Sailing Ether Tides

Ch: 28 The Glamorous Life



Sailing Ether Tides

Ch: 28 The Glamorous Life

The climb up that sheer, stony rock face was a special kind of awful, doubly so, since they had equipment that would have made some of the worst troubles into trivial matters.

Their enchanted warshovels and machetes would have helped them clear the trail with ease, just as stink rings and enchanted armor would have lightened the twinned burdens of weight and stench. Heavy, mundane armor wouldn’t be such an issue, since Papa’s normal gear was both lighter and stronger than the usual goods available to Adventurers… Being able to take a full breath without gagging would have made the biggest difference.

Perry’s spiced and herbal unguent that they’d dabbed under their noses had taken the boys this far, cutting the wretched funk admirably, until they approached the source. The clever concoction was a keeper, but now its aroma was a single tear in a salted, poisonous sea that smelt like ass.

Thornbushes had lashed them, stones had turned beneath their feet and perilous heights yawned below them… but worst of all, worse even than scrabbling up the barren, steep ledges… was that stink.

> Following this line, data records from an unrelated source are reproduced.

Ltac ptrs := cbn in *; repeat match goal with H : same_ptrs _ _ |- _ => destruct H end; unfold same_ptrs in *;
  cbn in *; try split; intuition (congruence || lia).
Lemma wp_wake st s : dev_inv st s -> wp (wake st) dev_inv landing s.
Proof.
  intros (Hp & Hd). unfold wake. apply wp_bind, wp_get. destruct (initialized s); [now apply wp_ret|].
  apply wp_bind, wp_put. destruct (cdev s) as [d|] eqn:Ed; [|apply wp_ret; split; [exact Hp|intros H; now destruct (Hd H)]].
  destruct ((st >=? 1) && (st <=? 2)); [|apply wp_ret; split; [exact Hp|ptrs]].
  unfold upd_dev. apply wp_bind, wp_put. destruct (ops s) as [t|] eqn:Eo; [|destruct (proj1 Hp ltac:(congruence) Eo)].
  apply wp_bind, wp_put, wp_bind. apply wp_sound; [apply p_probe | exact Hp | cbn; congruence |].
  intros r s1 S1. apply wp_bind, wp_put. cbv zeta.
  set (st' := if r =? PROBE_FAILED then -1 else st).
  assert (P1 : paired s1) by exact (same_ptrs_paired _ _ S1 Hp).
  assert (D1 : cdev s1 = Some d) by (rewrite (proj1 S1); exact Ed).
  destruct (st' =? 1).
  - apply wp_bind, wp_mild; [apply p_reparse | exact P1|]. intros _ s2 S2. apply wp_ret.
    split; [exact (same_ptrs_paired _ _ S2 P1)|]. rewrite (proj1 S2). cbn. congruence.
  - apply wp_ret. split; [exact P1|]. cbn. congruence.
Qed.
Lemma wp_init_heap (Q : unit -> sys -> Prop) s :
  paired s -> (forall s', same_ptrs s s' -> Q tt s') -> wp do_init_heap Q landing s.
Proof.
  intros Hp HQ. unfold do_init_heap. apply wp_bind, wp_get. cbv zeta.
  destruct (init_heap _ _ _ _); [now apply wp_put, HQ|]. left. reflexivity.
Qed.
(** The order that is chosen is one of the build. *)
Lemma ask_wait_key n : forall time w c w', ask_wait n time w = Some (Ret c, w') -> c = 10 \/ exists k, kbd k = Some c.
Proof.
  induction n as [|n IH]; intros time w c w'; cbn [ask_wait]; [discriminate|].
  destruct (kbd (cnt_kbd w)) as [k|] eqn:Ek; [intros [= <- _]; eauto|]. unfold bind, currticks.
  destruct (_ >? _); [intros [= <- _]; now left|apply IH].
Qed.
Lemma ask_loop_orderly n : forall w o w', ask_loop n w = Some (Ret o, w') -> orderly o.
Proof.
  induction n as [|n IH]; intros w o w'; cbn [ask_loop]; [discriminate|]. unfold bind at 1, currticks at 1.
  unfold bind at 1. destruct (ask_wait _ _ _) as [[[c|j] w1]|] eqn:Ew; [|discriminate..].
  destruct (choice c) as [o'|] eqn:Ec; [|apply IH]. intros [= <- _]. apply (choice_orderly c o' Ec).
  destruct KB as [Hk|Hk]; [now left|]. right. destruct (ask_wait_key _ _ _ _ _ Ew) as [->|(k & Hc)]; [cbn; intuition discriminate|eauto].
Qed.
Lemma wp_ask fuel (Q : Z -> sys -> Prop) s : paired s -> (forall o s', same_ptrs s s' -> orderly o -> Q o s') ->
  wp (call_m (on_net (ask_loop fuel))) Q landing s.
Proof.
  intros Hp HQ. pose proof (wp_mild (on_net (ask_loop fuel)) (fun o s' => orderly o -> Q o s') s (on_net_mild _ (int_ask_loop fuel)) Hp
    (fun o s' S' Ho => HQ o s' S' Ho)) as W. unfold wp, call_m, on_net in *.
  destruct (ask_loop fuel (net (mach s))) as [[[o|j] w]|] eqn:Ea; [|exact W|exact W]. apply W. eapply ask_loop_orderly, Ea.
Qed.
Lemma wp_state_0 fuel s : paired s -> wp (state_0 fuel) dev_inv landing s.
Proof.
  intros Hp. unfold state_0. apply wp_bind, wp_get, wp_bind.
  assert (R : forall s', same_ptrs s s' ->
    wp (allot_base ;;;; bput (fun s => set_cdev None (set_bi (-1) s)) ;;;; ask_boot fuel ;;;; bret 4) dev_inv landing s').
  { intros s' S'. apply wp_bind, wp_put. cbv zeta. destruct (allot _ _ _ 0) as [[m h] b].
    apply wp_bind, wp_put. unfold ask_boot. do 2 apply wp_bind.
    apply wp_ask; [destruct (same_ptrs_paired _ _ S' Hp) as (_ & O' & _); split; [intros Hc; now destruct Hc|split; [exact O'|cbn; lia]]|]. intros o s1 S1 Ho.
    apply wp_put, wp_ret. destruct S1 as (C1 & _ & _ & B1). cbn in C1, B1.
    split; [split; [intros Hc; cbn in Hc; congruence|split; [exact Ho|cbn; lia]] | lia]. }
  destruct (firsttime s); [|now apply wp_ret, R].
  apply wp_bind, wp_mild; [apply p_relocate | exact Hp|]. intros _ s1 S1.
  pose proof (same_ptrs_paired _ _ S1 Hp) as P1.
  apply wp_bind, wp_cleanup; [exact P1|]. intros s2 S2. pose proof (same_ptrs_paired _ _ S2 P1) as P2.
  apply wp_bind, wp_init_heap; [exact P2|]. intros s3 S3. apply wp_put, R. exact (same_ptrs_trans _ _ _ (same_ptrs_trans _ _ _ S1 S2) S3).
Qed.
Lemma wp_state_4 fuel s : paired s -> wp (state_4 fuel) dev_inv landing s.
Proof.
  intros Hp. unfold state_4. apply wp_bind, wp_cleanup; [exact Hp|]. intros s1 S1.
  pose proof (same_ptrs_paired _ _ S1 Hp) as P1. apply wp_bind, wp_put, wp_bind, wp_get. cbn [cdev set_mach].
  destruct (cdev s1) as [d|] eqn:Ed.
  - apply wp_bind, wp_put, wp_ret. split; [exact P1|]. cbn. congruence.
  - cbv zeta. apply wp_bind, wp_put. cbn [bi order set_mach]. destruct P1 as (Q1 & Q2 & Q3). set (i := bi s1 + 1) in *. fold (entry (order s1) i).
    assert (P2 : forall t, paired (set_type t (set_bi i s1))) by (intros t; split; [exact Q1|split; [exact Q2|cbn; lia]]).
    rewrite Z.geb_leb. destruct (Z.leb_spec MAX_BOOT_ENTRIES i) as [Hi|Hi].
    + destruct (_ && _); [left; reflexivity|]. change (BOOT_NOTHING >=? BOOT_NOTHING) with true. cbv iota.
      apply wp_bind, wp_put, wp_bind, wp_mild; [apply p_sleep | exact (P2 BOOT_NOTHING)|]. intros _ s2 S2. apply wp_ret.
      split; [exact (same_ptrs_paired _ _ S2 (P2 BOOT_NOTHING)) | lia].
    + unfold MAX_BOOT_ENTRIES in Hi. set (t := entry (order s1) i) in *.
      destruct (_ && _); [left; reflexivity|]. rewrite !Z.geb_leb. destruct (Z.leb_spec BOOT_NOTHING t) as [Ht|Ht]; unfold BOOT_NOTHING in Ht.
      * apply wp_bind, wp_put, wp_bind, wp_mild; [apply p_sleep | exact (P2 t)|]. intros _ s2 S2. apply wp_ret.
        split; [exact (same_ptrs_paired _ _ S2 (P2 t)) | lia].
      * pose proof (Q2 i ltac:(lia) Ht) as Hb. fold t in Hb. destruct (Z.leb_spec noperations t); [lia|].
        apply wp_bind, wp_put, wp_bind, wp_put, wp_ret. split; [split; [intros _; discriminate|split; [exact Q2|cbn; lia]] | intros _; discriminate].
Qed.
Lemma wp_state_3 s : paired s -> cdev s <> None -> wp state_3 dev_inv landing s.
Proof.
  intros Hp Hd. pose proof (proj1 Hp Hd) as Ho. unfold state_3. apply wp_bind, wp_put. cbv zeta.
  destruct (allot _ _ _ 0) as [[m h] b]. apply wp_bind, wp_get. cbn [cdev ops set_base set_mach].
  destruct (cdev s) as [d|] eqn:Ed; [|easy]. destruct (ops s) as [t|] eqn:Eo; [|easy].
  apply wp_bind, wp_put, wp_bind, wp_sound; [apply p_probe | exact Hp | cbn; congruence|]. intros r s1 S1.
  pose proof (same_ptrs_paired _ _ S1 Hp) as P1.
  apply wp_bind, wp_put, wp_bind, wp_get. destruct (r =? PROBE_FAILED).
  - apply wp_bind, wp_put, wp_ret. split; [split; [intros Hc; cbn in Hc; congruence|exact (proj2 P1)]|lia].
  - destruct (_ && _); apply wp_ret; (split; [exact P1|]); [lia|]. intros _. rewrite <- (proj1 S1 : cdev s1 = cdev s) in Ed.
    cbn. congruence.
Qed.
Lemma wp_use s (k : nat -> Z -> B Z) : paired s -> cdev s <> None ->
  (forall d t, cdev s = Some d -> ops s = Some t -> wp (k d t) dev_inv landing s) ->
  wp (s <-- bget ;; match cdev s, ops s with Some d, Some t => k d t | _, _ => bcrash end) dev_inv landing s.
Proof.
  intros Hp Hd Hk. apply wp_bind, wp_get. pose proof (proj1 Hp Hd) as Ho.
  destruct (cdev s) as [d|] eqn:Ed; [|easy]. destruct (ops s) as [t|] eqn:Eo; [|easy]. now apply Hk.
Qed.
Lemma round_dev_inv fuel st s : dev_inv st s -> 
  match round fuel st s with
  | Ok (Ret st') s' => st' = 255 \/ dev_inv st' s'
  | Ok (Jmp _) _ => False
  | Never => True
  | Crash => False
  end.
Proof.
  intros Hi. assert (W : wp (main_loop fuel st) dev_inv landing s).
  { unfold main_loop. apply wp_bind. eapply wp_mono; [exact (wp_wake st s Hi)|]. intros st' s1 (P1 & D1).
    destruct (Z.eqb_spec st' 0); [now apply wp_state_0|]. destruct (Z.eqb_spec st' 4); [now apply wp_state_4|].
    destruct (Z.eqb_spec st' 3); [apply wp_state_3; [exact P1|apply D1; lia]|].
    destruct (Z.eqb_spec st' 2).
    { apply wp_use; [exact P1 | apply D1; lia|]. intros d t Ed Eo. apply wp_bind, wp_put, wp_bind.
      apply wp_sound; [apply p_conf | exact P1 | cbn; congruence|]. intros r s2 S2. apply wp_ret.
      split; [exact (same_ptrs_paired _ _ S2 P1)|]. intros _. rewrite (proj1 S2). cbn. congruence. }
    destruct (Z.eqb_spec st' 1).
    { apply wp_use; [exact P1 | apply D1; lia|]. intros d t Ed Eo. apply wp_bind, wp_put, wp_bind.
      apply wp_sound; [apply p_load | exact P1 | cbn; congruence|]. intros r s2 S2. apply wp_ret.
      split; [exact (same_ptrs_paired _ _ S2 P1)|]. lia. }
    destruct (st' =? 256); [apply wp_ret; split; [exact P1|lia]|].
    apply wp_bind. destruct (st' =? -3); [apply wp_put|apply wp_ret]; apply wp_bind, wp_get, wp_ret;
      (split; [|destruct (_ || _); lia]); [|exact P1]. destruct P1 as (Q1 & Q2 & Q3). split; [exact Q1|split; [exact Q2|]].
    cbn. unfold MAX_BOOT_ENTRIES. lia. }
  revert W. unfold wp, round. destruct (main_loop fuel st s) as [[st' | v] s'| |]; try tauto.
  unfold landing, setjmp_value. intros [->|H]; [now left | now right].
Qed.
End pointers.
(* ===== verification/Basemem.v ===== *)
(** Base memory and the memory map: [basemem.c] and [memsizes.c] of [src/src/arch/i386/firmware/pcbios], with
    the use of the real-mode stack by [realmode.c].

    The BIOS counts the free base memory, in kilobytes, in the word at 0x413; what lies above is allotted.  A
    block that is given back below others is marked, and returned to the BIOS when the blocks below it
    are free too.  Pointers into base memory are given by their physical addresses. *)

From Stdlib Require Import Permutation.
From S2P Require Import Prelude Memory StringLib Heap.
Local Open Scope etherboot_scope.

Definition FBMS : Z := 0x413.
Definition BASE_MEMORY_MAX : Z := 640.
Definition FREE_BLOCK_MAGIC : Z := 0x45524621.
Definition real_mode_stack_size : Z := 0x1000.
Definition fbms (m : mem) : Z := ld16 m FBMS.
Definition FREE_BASE_MEMORY (m : mem) : Z := u32 (Z.shiftl (fbms m) 10).
Definition get_free_base_memory (m : mem) : Z := FREE_BASE_MEMORY m.

(** ** Allotment *)

Fixpoint free_unused_base_memory (fuel : nat) (m : mem) : option mem :=
  match fuel with
  | O => None
  | S n =>
      let free_block := FREE_BASE_MEMORY m in
      if (fbms m =? BASE_MEMORY_MAX) || negb (ld32 m free_block =? FREE_BLOCK_MAGIC) then Some m
      else
        let m := st16 m FBMS (fbms m + ld16 m (free_block + 4)) in
        free_unused_base_memory n (memset m free_block 0 (Z.to_nat (Z.shiftl (ld16 m (free_block + 4)) 10)))
  end.
(** [None] in the result is the null pointer. *)
Definition _allot_base_memory (fuel : nat) (m : mem) (size : Z) : option (mem * option Z) :=
  let size_kb := u16 (Z.shiftr (u32 (size + 1023)) 10) in
  let* m := free_unused_base_memory fuel m in
  if size_kb >? fbms m then Some (m, None)
  else
    let m := st16 m FBMS (fbms m - size_kb) in
    let ptr := FREE_BASE_MEMORY m in
    Some (memset m ptr 0 (Z.to_nat (Z.shiftl size_kb 10)), Some ptr).
(** The marks of the kilobytes of a block. *)
Fixpoint mark_free (m : mem) (free_block : Z) (size_kb : nat) : mem :=
  match size_kb with
  | O => m
  | S k => mark_free (st16 (st32 m free_block FREE_BLOCK_MAGIC) (free_block + 4) (Z.of_nat size_kb))
             (free_block + 1024) k
  end.
Definition _forget_base_memory (fuel : nat) (m : mem) (ptr : option Z) (size : Z) : option mem :=
  match ptr with
  | None => Some m
  | Some p =>
      if size =? 0 then Some m
      else
        let remainder := u16 (Z.land p 1023) in
        let size_kb := u16 (Z.shiftr (u32 (size + remainder + 1023)) 10) in
        free_unused_base_memory fuel (mark_free m (p - remainder) (Z.to_nat size_kb))
  end.

(** ** The memory map *)

(** One entry of the map scrubbed, with [basemem] bytes of base memory free. *)
Definition min_addr : Z := 0x600.
Definition reserve_bios (e : e820entry) : e820entry :=
  if e_addr e <? min_addr then
    let delta := u32 (min_addr - e_addr e) in
    let delta := if delta >? e_size e then u32 (e_size e) else delta in
    {| e_addr := min_addr; e_size := u64 (e_size e - delta); e_type := e_type e |}
  else e.
Definition sync_basemem (basemem : Z) (e : e820entry) : e820entry :=
  if (e_addr e <? 0xa0000) && (u64 (e_addr e + e_size e) >? basemem) then
    if e_addr e <=? basemem
    then {| e_addr := e_addr e; e_size := u64 (basemem - e_addr e); e_type := e_type e |}
    else {| e_addr := basemem; e_size := 0; e_type := e_type e |}
  else e.
Definition scrub (basemem : Z) (e : e820entry) : e820entry :=
  if negb (e_type e =? E820_RAM) then e else sync_basemem basemem (reserve_bios e).
(* ===== verification/Pci.v ===== *)
(** Finding devices: [probe] of [src/src/core/config.c], [pci_probe.c], [pci.c] and [isa_probe.c].

    The configuration space of the PCI bus is read through two functions of the environment; the drivers are
    tables, a driver is its place in its table, and the probe function of a driver is a parameter. *)

From S2P Require Import Prelude Memory Misc.
Local Open Scope etherboot_scope.

Definition PCI_VENDOR_ID : Z := 0x00.
Definition PCI_REVISION : Z := 0x08.
Definition PCI_HEADER_TYPE : Z := 0x0e.
Definition PCI_BASE_ADDRESS_0 : Z := 0x10.
Definition PCI_BASE_ADDRESS_1 : Z := 0x14.
Definition PCI_ROM_ADDRESS : Z := 0x30.
Definition PCI_INTERRUPT_LINE : Z := 0x3c.
Definition PCI_INTERRUPT_PIN : Z := 0x3d.
Definition PCI_FUNC (devfn : Z) : Z := Z.land devfn 0x07.
(** [devfn & ~0x7] *)
Definition function_0 (devfn : Z) : Z := devfn - PCI_FUNC devfn.

(** [struct pci_driver], [struct isa_driver]; names are not modelled. *)
Record pci_driver := { d_type : Z; d_ids : list (Z * Z); d_class : Z }.
Record isa_driver := { i_type : Z; i_ioaddrs : Z }.
(** [struct pci_device]; a null driver is [None]. *)
Record pci_device := {
  p_class : Z; p_vendor : Z; p_dev_id : Z; p_membase : Z; p_ioaddr : Z; p_romaddr : Z; p_irq : Z;
  p_devfn : Z; p_bus : Z; use_specified : bool; p_driver : option nat;
}.
Definition no_pci_device : pci_device :=
  {| p_class := 0; p_vendor := 0; p_dev_id := 0; p_membase := 0; p_ioaddr := 0; p_romaddr := 0; p_irq := 0;
     p_devfn := 0; p_bus := 0; use_specified := false; p_driver := None |}.

Section bus.
(** Reading the configuration space: bus, device and function, register. *)
Context (config_byte config_dword : Z -> Z -> Z -> Z).
Context (pci_drivers : list pci_driver).

(** ** [scan_drivers] *)

Definition has_id (vendor device : Z) (d : pci_driver) : bool :=
  existsb (fun i => (vendor =? fst i) && (device =? snd i)) (d_ids d).
(** The search by identity, from driver [i] on: the driver found, and what is left of [skip_driver]. *)
Fixpoint scan_ids (type vendor device : Z) (ds : list pci_driver) (i : nat) (skip : option nat) : option nat * option nat :=
  match ds with
  | [] => (None, skip)
  | d :: ds =>
      if negb (d_type d =? type) then scan_ids type vendor device ds (S i) skip
      else
        match skip with
        | Some s => scan_ids type vendor device ds (S i) (if (s =? i)%nat then None else skip)
        | None => if has_id vendor device d then (Some i, None) else scan_ids type vendor device ds (S i) None
        end
  end.
Fixpoint scan_class (type class : Z) (last : option nat) (ds : list pci_driver) (i : nat) (skip : option nat) : option nat :=
  match ds with
  | [] => None
  | d :: ds =>
      if negb (d_type d =? type) then scan_class type class last ds (S i) skip
      else
        match skip with
        | Some s => scan_class type class last ds (S i) (if (s =? i)%nat then None else skip)
        | None =>
            if match last with Some l => (l =? i)%nat | None => false end then scan_class type class last ds (S i) None
            else if Z.shiftr class 8 =? d_class d then Some i
            else scan_class type class last ds (S i) None
        end
  end.
Definition scan_drivers (type class vendor device : Z) (last : option nat) : option nat :=
  match scan_ids type vendor device pci_drivers 0 last with
  | (Some i, _) => Some i
  | (None, skip) => if class =? 0 then None else scan_class type class last pci_drivers 0 skip
  end.
(** ** The contents *)

(** What has been received of the contents: full blocks at [dest], where [store_block] puts them, and the rest in the buffer. *)
Definition body_inv (dest : Z) (m : mem) (body : list Z) : Prop :=
  exists k r : nat, (r < 512)%nat /\ length body = (512 * k + r)%nat /\
    geti m recv_length_at = Z.of_nat r /\ geti m block_at_ = Z.of_nat k /\
    ldn m dest (512 * k) = firstn (512 * k) body /\ ldn m recv_buffer r = skipn (512 * k) body.
(** What the reception of contents leaves alone, below the consumer's memory. *)
Definition kept (m m' : mem) : Prop :=
  forall x, x < 0x37010 \/ 0x37020 <= x < 0x37400 \/ 0x37600 <= x < 0x40000 -> ld8 m' x = ld8 m x.
Lemma kept_trans m1 m2 m3 : kept m1 m2 -> kept m2 m3 -> kept m1 m3.
Proof. intros H1 H2 x Hx. rewrite H2, H1 by exact Hx. reflexivity. Qed.
(** A part of the contents goes behind what is in the buffer. *)
Lemma body_copy m r c buffer part rest :
  (r + c <= 512)%nat -> 0x20000 <= buffer -> buffer + Z.of_nat c <= 0x30000 -> length part = c ->
  ldn m recv_buffer r = rest -> ldn m buffer c = part ->
  let m' := st32 (memcpy m (recv_buffer + Z.of_nat r) buffer c) recv_length_at (Z.of_nat r + Z.of_nat c) in
  ldn m' recv_buffer (r + c) = rest ++ part /\ geti m' recv_length_at = Z.of_nat (r + c) /\
  (forall x, x < recv_length_at \/ recv_length_at + 4 <= x < recv_buffer \/ recv_buffer + 512 <= x -> ld8 m' x = ld8 m x).
Proof.
  intros Hrc Hb1 Hb2 Hp Hr Hb m'.
  assert (Sp : forall x, x < recv_length_at \/ recv_length_at + 4 <= x -> ld8 m' x =
    if (recv_buffer + Z.of_nat r <=? x) && (x <? recv_buffer + Z.of_nat r + Z.of_nat c) then ld8 m (buffer + (x - (recv_buffer + Z.of_nat r))) else ld8 m x).
  { intros x Hx. subst m'. rewrite ld8_st32_ne by lia. apply ld8_memcpy. unfold recv_buffer. lia. }
  split; [|split].
  - rewrite ldn_app. f_equal.
    + rewrite <- Hr. apply ldn_ext. intros x Hx. unfold recv_length_at, hs, recv_buffer in *. rewrite Sp by lia. case_tests; (lia || reflexivity).
    + rewrite <- Hb. rewrite <- (Z.add_0_r (recv_buffer + Z.of_nat r)), <- (Z.add_0_r buffer).
      apply (same_ldn _ _ _ _ (Z.of_nat c)); [|lia|lia]. intros i Hi. unfold recv_length_at, hs, recv_buffer in *. rewrite Sp by lia.
      case_tests; try lia. f_equal. lia.
  - subst m'. rewrite geti_st32 by lia. lia.
  - intros x Hx. rewrite Sp by (unfold recv_length_at, hs, recv_buffer in *; lia). unfold recv_length_at, hs, recv_buffer in *. case_tests; (lia || reflexivity).
Qed.
(** ** The two drivers *)

(** An IDE drive: the sector that the registers of a command address, in the numbering of the drive. *)
Definition addressed (info : Ide.harddisk_info) (c : Ide.ide_pio_command) : Z :=
  let low := Ide.lba_low c + 256 * Ide.lba_mid c + 65536 * Ide.lba_high c in
  if Ide.command c =? 0x24 then
    low + 16777216 * (Ide.lba_low2 c + 256 * Ide.lba_mid2 c + 65536 * Ide.lba_high2 c)
  else if Z.testbit (Ide.device c) 6 then low + 16777216 * Z.land (Ide.device c) 0xf
  else ((Ide.lba_mid c + 256 * Ide.lba_high c) * Ide.heads info + Z.land (Ide.device c) 0xf) * Ide.sectors_per_track info + Ide.lba_low c - 1.
(** A drive takes a command for a read of one sector when its bit says that it is meant, the sector count is one, and the command is READ
    SECTORS (0x20), or READ SECTORS EXT (0x24) with an LBA address; this is the sector. *)
Definition reads_sector (info : Ide.harddisk_info) (c : Ide.ide_pio_command) : option Z :=
  if Bool.eqb (Z.testbit (Ide.device c) 4) (negb (Ide.slave info =? 0)) && (Ide.sector_count c =? 1) &&
     ((Ide.command c =? 0x20) || ((Ide.command c =? 0x24) && (Ide.sector_count2 c =? 0) && Z.testbit (Ide.device c) 6))
  then Some (addressed info c) else None.
(** How far the registers of a mode reach. *)
Definition reach (info : Ide.harddisk_info) : Z :=
  if Ide.address_mode info =? Ide.ADDRESS_MODE_CHS then Z.min 4294967296 (65536 * Ide.heads info * Ide.sectors_per_track info)
  else if Ide.address_mode info =? Ide.ADDRESS_MODE_LBA then 268435456
  else 281474976710656.
Record info_ok (info : Ide.harddisk_info) : Prop := {
  io_mode : Ide.address_mode info = 0 /\ 1 <= Ide.heads info <= 16 /\ 1 <= Ide.sectors_per_track info <= 255 \/
            Ide.address_mode info = 1 \/ Ide.address_mode info = 2;
  io_slave : Ide.slave info = 0 \/ Ide.slave info = 16;
  io_sectors : 0 < Ide.info_sectors info < 281474976710656 /\ Ide.info_sectors info <= reach info;
}.
Lemma device_bits h sl : 0 <= h < 16 -> sl = 0 \/ sl = 16 ->
  let lba := u8 (Z.lor (Z.lor (Z.lor 0xA0 h) sl) 0x40) in
  let chs := u8 (Z.lor (Z.lor (Z.lor 0xA0 h) sl) 0) in
  Z.testbit lba 6 = true /\ Z.land lba 0xf = h /\ Z.land lba 0x10 = sl /\
  Z.testbit chs 6 = false /\ Z.land chs 0xf = h /\ Z.land chs 0x10 = sl.
Proof.
  intros Hh Hs. set (ok := fun h => forallb (fun sl =>
    let lba := u8 (Z.lor (Z.lor (Z.lor 0xA0 h) sl) 0x40) in
    let chs := u8 (Z.lor (Z.lor (Z.lor 0xA0 h) sl) 0) in
    Z.testbit lba 6 && (Z.land lba 0xf =? h) && (Z.land lba 0x10 =? sl) &&
    negb (Z.testbit chs 6) && (Z.land chs 0xf =? h) && (Z.land chs 0x10 =? sl)) [0; 16]).
  assert (T : ok h = true) by (apply (all_below_spec 16 ok); [vm_compute; reflexivity|lia]).
  unfold ok in T. cbn [forallb] in T. rewrite !andb_true_iff, !negb_true_iff, !Z.eqb_eq in T. cbv zeta. destruct Hs as [-> | ->]; tauto.
Qed.
Lemma lba_low_bytes s : 0 <= s -> Z.land s 0xff + 256 * Z.land (Z.shiftr s 8) 0xff + 65536 * Z.land (Z.shiftr s 16) 0xff = s mod 16777216.
Proof.
  intros Hs. change 0xff with (2 ^ 8 - 1). rewrite !land_ones_mod, !shiftr_div by (try apply Z.shiftr_nonneg; lia). pow_consts. zmod.
Qed.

It was rich, meaty and deep, it made the cool mountain air taste warm, in all the worst ways. Growing up in clean and tidy Wheatford, the ducal seat and most profoundly orderly city around, the Ward boys didn’t have a lot of exposure to rank, nauseating smells…

That their father was the only person capable of producing the unique, enchanted trinkets that provided an additional layer of stank protection meant they were absolute newbies marching into the face of a truly horrid aroma.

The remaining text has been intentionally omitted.